After training, our model successfully denoises new MC dose maps. On average (averaged over five patients with different tumor sites), our model recovers of 55.99 Gy from the noisy MC input of 49.51 Gy, whereas the low noise MC (reference) offers 56.03 Gy. We observed a significant reduction in average RMSE (thresholded >10% max ref) for reference vs denoised (1.25 Gy) than reference vs input (16.96 Gy) leading to an improvement in signal-to-noise ratio (ISNR) by 18.06 dB. Moreover, the inference time of our model for a dose distribution is less than 10 s vs 100 min (MC simulation using particles).
We propose an end-to-end fully convolutional network that can denoise Monte Carlo dose distributions. The networks provide comparable qualitative and quantitative results as the MC dose distribution simulated with particles, offering a significant reduction in computation time.
蒙特卡罗(MC)算法通过模拟许多粒子在患者几何结构中的传输和相互作用,提供了对剂量计算的精确建模。然而,由于其随机性,得到的剂量分布具有统计不确定性(噪声),这使得无法做出可靠的临床决策。这个问题可以通过使用大量模拟粒子部分解决,但由于计算量很大,计算时间也会显著增加。因此,MC 剂量图的计算时间和噪声水平之间存在权衡。在这项工作中,我们使用扩张 U-Net 来解决 MC 剂量分布固有的噪声问题 - 一种编码器-解码器样式的全卷积神经网络,它可以快速且全自动地对整个体积剂量图进行去噪。

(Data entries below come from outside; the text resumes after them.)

(** ** A lawful engine: every step ends *)

(** What the swarm needs of an instance's queues for its loops to end: a
    handle keeps naming its queue, queues are bounded, a pop that answers
    takes a message away, a push goes to its own queue, and nothing else the
    swarm calls adds a message. *)
Class LawfulInstance (I : Type) `{InstanceOps I} := {
  l_named : Naming I;
  l_endpoint : I → QueueHandle → Prop;
  l_waiting : I → string → nat;
  l_outbound : I → QueueHandle → nat;
  l_capacity : nat;
  l_waiting_le inst n : l_waiting inst n ≤ l_capacity;
  l_outbound_le inst q : l_outbound inst q ≤ l_capacity;
  l_keeps (a b : I) : Prop :=
    (∀ q n, l_named a q n → l_named b q n) ∧
    (∀ q, l_endpoint a q → l_endpoint b q ∧ l_outbound b q ≤ l_outbound a q);
  l_drops (a b : I) : Prop := l_keeps a b ∧ ∀ n, l_waiting b n ≤ l_waiting a n;
  l_queue inst n : l_drops inst (i_queue n inst).2;
  l_queue_named inst n q : (i_queue n inst).1 = Some q → l_named (i_queue n inst).2 q n;
  l_info inst q : l_drops inst (i_queue_info q inst).2;
  l_snapshot inst st : l_drops inst (i_snapshot st inst).2;
  l_enable inst : l_drops inst (i_enable_endpoints inst);
  l_endpoint_queue inst k : l_drops inst (i_endpoint_queue k inst).2;
  l_endpoint_close inst q : l_drops inst (i_endpoint_close q inst).2;
  l_endpoint_bound inst k q :
    (i_endpoint_queue k inst).1 = Some q → l_endpoint (i_endpoint_queue k inst).2 q;
  l_pop inst q : l_drops inst (i_pop q inst).2;
  l_pop_named inst q n msg : l_named inst q n → (i_pop q inst).1 = Ok (Some msg) →
    l_waiting (i_pop q inst).2 n < l_waiting inst n;
  l_pop_endpoint inst q msg : l_endpoint inst q → (i_pop q inst).1 = Ok (Some msg) →
    l_outbound (i_pop q inst).2 q < l_outbound inst q;
  l_push inst q n msg : l_named inst q n → l_keeps inst (i_push q msg inst).2 ∧
    ∀ n', n' ≠ n → l_waiting (i_push q msg inst).2 n' ≤ l_waiting inst n'
}.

我们使用均方误差(MSE)作为损失函数来训练模型,其中通过考虑多个相邻切片,在 2D 和 2.5D 设置中进行训练。我们的模型是在来自 35 名患者的不同肿瘤部位(脑、头颈部、肝、肺和前列腺)的质子治疗 MC 剂量分布上进行训练的。我们为网络提供了使用 粒子模拟的输入 MC 剂量分布,而将 粒子保留为参考。
经过训练,我们的模型成功地对新的 MC 剂量图进行了去噪。平均而言(在五个具有不同肿瘤部位的患者中平均),我们的模型从噪声较大的 MC 输入中恢复了 55.99 Gy,而低噪声 MC(参考)提供了 56.03 Gy。我们观察到平均 RMSE(阈值 > 10% max ref)从参考到去噪(1.25 Gy)的显著降低,而从参考到输入(16.96 Gy)的降低不明显,这导致信噪比(ISNR)提高了 18.06 dB。此外,与使用 粒子进行 MC 模拟相比,我们的模型对剂量分布的推断时间不到 10 秒(100 分钟)。
我们提出了一种端到端的全卷积网络,可以对 MC 剂量分布进行去噪。该网络提供了与使用 粒子模拟的 MC 剂量分布相当的定性和定量结果,同时大大减少了计算时间。